== To do ==
Across the entries that follow, count each line holding "Errorf" and state the total alone.

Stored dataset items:

■ ■ ■ ■ ■ ■ ■

(* ===== verification/Generation.v ===== *)
(** Stopped generations: the lifecycle metadata persisted next to a container
    record, its teardown snapshot (stopped_generation_schema.go), the writers of
    a record revision (revision.go), the read of a record
    ([Store.getUnlocked] of state.go), the migration of pre-schema records, and
    the retirement of the legacy sidecars. *)
From S2P Require Import Prelude GoStrings Json Fs FsLogic Container Net.
From S2P Require Import Ownership.

Open Scope go_scope.

(** * Reading a record (state.go) *)

Definition getUnlocked (id : string) : M Container :=
  w ← get_world;
  if w_closed w then throw ErrStoreClosed
  else
    r ← attempt (readRegularStateFile (containerPath id));
    match r with
    | Fail e =>
      if errors_Is e ErrNotExist then throw (Wrapf "container %q not found: %w" e)
      else throw (Wrapf "read container state: %w" e)
    | Ok data =>
      lift (wrapf "unmarshal container state: %w"
        (unmarshalContainerStateForID data id))
    end.

(** * Writing a record (revision.go) *)

Definition currentStoppedGenerationSchemaVersion : Z := 1.

(** The lifecycle members that follow the record, for each branch of the
    switch. *)
Definition lifecycle_members (status : string) (requireExitIdentity : bool)
    (identity : option exitedIdentity) : list (string * json) :=
  match requireExitIdentity, identity with
  | true, Some i =>
    [("state_schema_version", JInt currentContainerStateSchemaVersion);
     ("stopped_generation_schema_version",
       JInt currentStoppedGenerationSchemaVersion);
     ("exit_identity_required", JBool true);
     ("exit_identity", identity_json i)]
  | true, None => [("exit_identity_required", JBool true)]
  | false, _ =>
    if String.eqb status StatusStopped then
      [("state_schema_version", JInt currentContainerStateSchemaVersion);
       ("legacy_dns_cleanup_authorized", JBool true)]
    else [("state_schema_version", JInt currentContainerStateSchemaVersion)]
  end.

Definition record_json (c : Container) (extra : list (string * json)) : res json :=
  members ← container_members c; Ok (JObj (members ++ extra)).

Definition writeContainerRevisionWithExitPolicyUnlocked (c : Container)
    (revision : Z) (requireExitIdentity : bool)
    (identity : option exitedIdentity) : M Container :=
  let copy := set_Revision revision c in
  ensure match identity with
    | None => None
    | Some i =>
      fail_if (negb requireExitIdentity)
        (Errorf "exit identity requires lifecycle capability") >>!
      validateExitedIdentity i
    end;;
  j ← lift (wrapf "marshal container: %w" (record_json copy
        (lifecycle_members (Status copy) requireExitIdentity identity)));
  let data := FJson true j in
  ensure (validateStateFileWrite data);;
  atomicWriteFile (containerPath (ID c)) data;;
  mret copy.

(** * The teardown snapshot (stopped_generation_schema.go) *)

Record lifecycleSnapshot := mkRaw {
  raw_status : string;
  raw_revision : Z;
  raw_stateVersion : option json;
  raw_version : option json;
  raw_exitIdentityRequired : option json;
  raw_exitIdentity : option json;
  raw_legacyDNSCleanupAuthorized : option json }.
Definition zero_raw : lifecycleSnapshot := mkRaw "" 0 None None None None None.

Definition raw_fields : list (string * setter lifecycleSnapshot) := [
  ("status", λ j r, x ← dec_string j (raw_status r);
     Ok (mkRaw x (raw_revision r) (raw_stateVersion r) (raw_version r)
       (raw_exitIdentityRequired r) (raw_exitIdentity r)
       (raw_legacyDNSCleanupAuthorized r)));
  ("revision", λ j r, x ← dec_uint64 j (raw_revision r);
     Ok (mkRaw (raw_status r) x (raw_stateVersion r) (raw_version r)
       (raw_exitIdentityRequired r) (raw_exitIdentity r)
       (raw_legacyDNSCleanupAuthorized r)));
  ("state_schema_version", λ j r,
     Ok (mkRaw (raw_status r) (raw_revision r) (Some j) (raw_version r)
       (raw_exitIdentityRequired r) (raw_exitIdentity r)
       (raw_legacyDNSCleanupAuthorized r)));
  ("stopped_generation_schema_version", λ j r,
     Ok (mkRaw (raw_status r) (raw_revision r) (raw_stateVersion r) (Some j)
       (raw_exitIdentityRequired r) (raw_exitIdentity r)
       (raw_legacyDNSCleanupAuthorized r)));
  ("exit_identity_required", λ j r,
     Ok (mkRaw (raw_status r) (raw_revision r) (raw_stateVersion r)
       (raw_version r) (Some j) (raw_exitIdentity r)
       (raw_legacyDNSCleanupAuthorized r)));
  ("exit_identity", λ j r,
     Ok (mkRaw (raw_status r) (raw_revision r) (raw_stateVersion r)
       (raw_version r) (raw_exitIdentityRequired r) (Some j)
       (raw_legacyDNSCleanupAuthorized r)));
  ("legacy_dns_cleanup_authorized", λ j r,
     Ok (mkRaw (raw_status r) (raw_revision r) (raw_stateVersion r)
       (raw_version r) (raw_exitIdentityRequired r) (raw_exitIdentity r)
       (Some j))) ].

Definition decode_raw (data : file_data) : res lifecycleSnapshot :=
  wrapf "unmarshal stopped generation lifecycle snapshot: %w"
    (j ← json_of data; decode_struct false raw_fields j zero_raw).

Definition readStoppedGenerationLifecycleSnapshotUnlocked (id : string)
    : M lifecycleSnapshot :=
  ensure (validateID id);;
  data ← readRegularStateFile (containerPath id);
  lift (decode_raw data).

(** [stateVersioned] is [Some] of the state version, and so on: a flag of the Go
    struct together with the value it guards. *)
Record teardownSnapshot := mkSnapshot {
  sn_status : string;
  sn_revision : Z;
  sn_stateVersion : option Z;
  sn_version : option Z;
  sn_required : option bool;
  sn_identity : option exitedIdentity;
  sn_legacyDNS : option bool }.
#[export] Instance teardownSnapshot_eq_dec : EqDecision teardownSnapshot.
Proof. solve_decision. Defined.

Definition sn_versioned (s : teardownSnapshot) : bool := bool_decide (is_Some (sn_version s)).
Definition sn_stateVersioned (s : teardownSnapshot) : bool :=
  bool_decide (is_Some (sn_stateVersion s)).
Definition sn_requirementPresent (s : teardownSnapshot) : bool :=
  bool_decide (is_Some (sn_required s)).
Definition sn_capability (s : teardownSnapshot) : bool := default false (sn_required s).
Definition sn_identityEmbedded (s : teardownSnapshot) : bool :=
  bool_decide (is_Some (sn_identity s)).
Definition sn_legacyDNSCleanupPresent (s : teardownSnapshot) : bool :=
  bool_decide (is_Some (sn_legacyDNS s)).
Definition stale_snapshot (status : string) (revision : Z) : teardownSnapshot :=
  mkSnapshot status revision None None None None None.

Definition dec_version (current : Z) (raw : option json) : res (option Z) :=
  match raw with
  | None => Ok None
  | Some j =>
    v ← wrapf "unmarshal schema version: %w" (dec_uint32 j 0);
    if (v =? 0)%Z then Fail (Errorf "invalid schema version 0")
    else if negb (v =? current)%Z then
      Fail (Errorf "unsupported schema version %d (current %d)")
    else Ok (Some v)
  end.

(** A flag that is persisted only as [true]. *)
Definition dec_flag (msg : string) (raw : option json) : res (option bool) :=
  match raw with
  | None => Ok None
  | Some j =>
    b ← wrapf "unmarshal flag: %w" (dec_bool j false);
    if b : bool then Ok (Some true) else Fail (Errorf msg)
  end.

(** [stoppedGenerationLifecycleSnapshot.teardownSnapshot] *)
Definition raw_teardownSnapshot (raw : lifecycleSnapshot) : res teardownSnapshot :=
  stateVersion ← dec_version currentContainerStateSchemaVersion
                   (raw_stateVersion raw);
  version ← dec_version currentStoppedGenerationSchemaVersion (raw_version raw);
  required ← dec_flag "invalid persisted exit identity requirement: false"
               (raw_exitIdentityRequired raw);
  identity ← match raw_exitIdentity raw with
    | None => Ok None
    | Some JNull => Fail (Errorf "invalid persisted exit identity: null")
    | Some j =>
      i ← wrapf "unmarshal embedded exited process identity: %w" (decode_identity j);
      _ ← check (validateExitedIdentity i);
      Ok (Some i)
    end;
  legacy ← dec_flag "invalid legacy DNS cleanup authorization: false"
             (raw_legacyDNSCleanupAuthorized raw);
  let s := mkSnapshot (raw_status raw) (raw_revision raw) stateVersion version
             required identity legacy in
  _ ← check (fail_if (sn_legacyDNSCleanupPresent s &&
        (sn_versioned s || sn_requirementPresent s || sn_identityEmbedded s))
        (Errorf "legacy DNS cleanup authorization conflicts with exact stopped-generation metadata"));
  Ok s.

Definition readStoppedGenerationTeardownSnapshotUnlocked (id : string)
    : M teardownSnapshot :=
  raw ← readStoppedGenerationLifecycleSnapshotUnlocked id;
  lift (raw_teardownSnapshot raw).

(** * exit_identity.go: the identity of the current record *)

Definition containerEmbeddedExitedIdentityUnlocked (id : string)
    : M (option exitedIdentity) :=
  snapshot ← readStoppedGenerationTeardownSnapshotUnlocked id;
  mret (sn_identity snapshot).

(** [None]: no requirement is present. *)
Definition containerExitIdentityRequirementUnlocked (id : string)
    : M (option bool) :=
  snapshot ← readStoppedGenerationTeardownSnapshotUnlocked id;
  mret (sn_required snapshot).

Definition readCurrentExitedIdentityUnlocked (id : string)
    : M (option exitedIdentity) :=
  snapshot ← readStoppedGenerationTeardownSnapshotUnlocked id;
  match sn_identity snapshot with
  | Some i =>
    ensure (fail_if (negb (sn_requirementPresent snapshot) ||
                     negb (sn_capability snapshot))
      (Errorf "persisted exit identity exists without required lifecycle capability"));;
    mret (Some i)
  | None =>
    if sn_versioned snapshot then
      throw (Errorf "versioned stopped generation is missing embedded exit identity")
    else readExitedIdentityUnlocked id
  end.
(* ===== verification/StoreFacts.v ===== *)
(** Specifications of the building blocks of the store operations, for every
    fault schedule: reads of a record, of its teardown snapshot and of its
    sidecars, and writes of a record revision. *)
From S2P Require Import Prelude GoStrings Json Fs FsLogic Container Net.
From S2P Require Import Ownership Generation GenerationFacts Store.

(** * File names of one container are apart *)

Fixpoint last_bytes (n : nat) (s : string) : string :=
  match s with
  | "" => ""
  | String c s' => if (String.length s <=? n)%nat then s else last_bytes n s'
  end.
Lemma last_bytes_app a s : last_bytes (String.length s) (a +:+ s) = s.
Proof.
  induction a as [|c a IH].
  - rewrite string_app_nil_l. destruct s as [|d s]; [done|].
    cbn [last_bytes]. by rewrite Nat.leb_refl.
  - rewrite string_app_cons. cbn [last_bytes].
    destruct (_ <=? _)%nat eqn:E; [|done].
    apply Nat.leb_le in E. cbn [String.length] in E.
    rewrite string_length_app in E. lia.
Qed.
Lemma last_bytes_le n a s :
  (n ≤ String.length s)%nat → last_bytes n (a +:+ s) = last_bytes n s.
Proof.
  intros Hn. induction a as [|c a IH]; [done|].
  rewrite string_app_cons. cbn [last_bytes].
  destruct (_ <=? n)%nat eqn:E; [|done].
  apply Nat.leb_le in E. cbn [String.length] in E.
  rewrite string_length_app in E. lia.
Qed.

Lemma suffix_ne (n : nat) a b s t :
  (n ≤ String.length s)%nat → (n ≤ String.length t)%nat →
  last_bytes n s ≠ last_bytes n t → a +:+ s ≠ b +:+ t.
Proof.
  intros Hs Ht Hne H. apply Hne. by rewrite <- (last_bytes_le n a s), H, last_bytes_le.
Qed.

(** Decides [p ≠ q] for two file names of containers with different
    suffixes. *)
Ltac path_ne :=
  let H := fresh in
  intros H; injection H; clear H; intros H; revert H;
  first [ apply (suffix_ne 2); [cbn; lia|cbn; lia|done]
        | intros H; by apply string_app_inj_r in H ].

■ ■ ■ ■ ■ ■ ■

== Finished exercise ==
8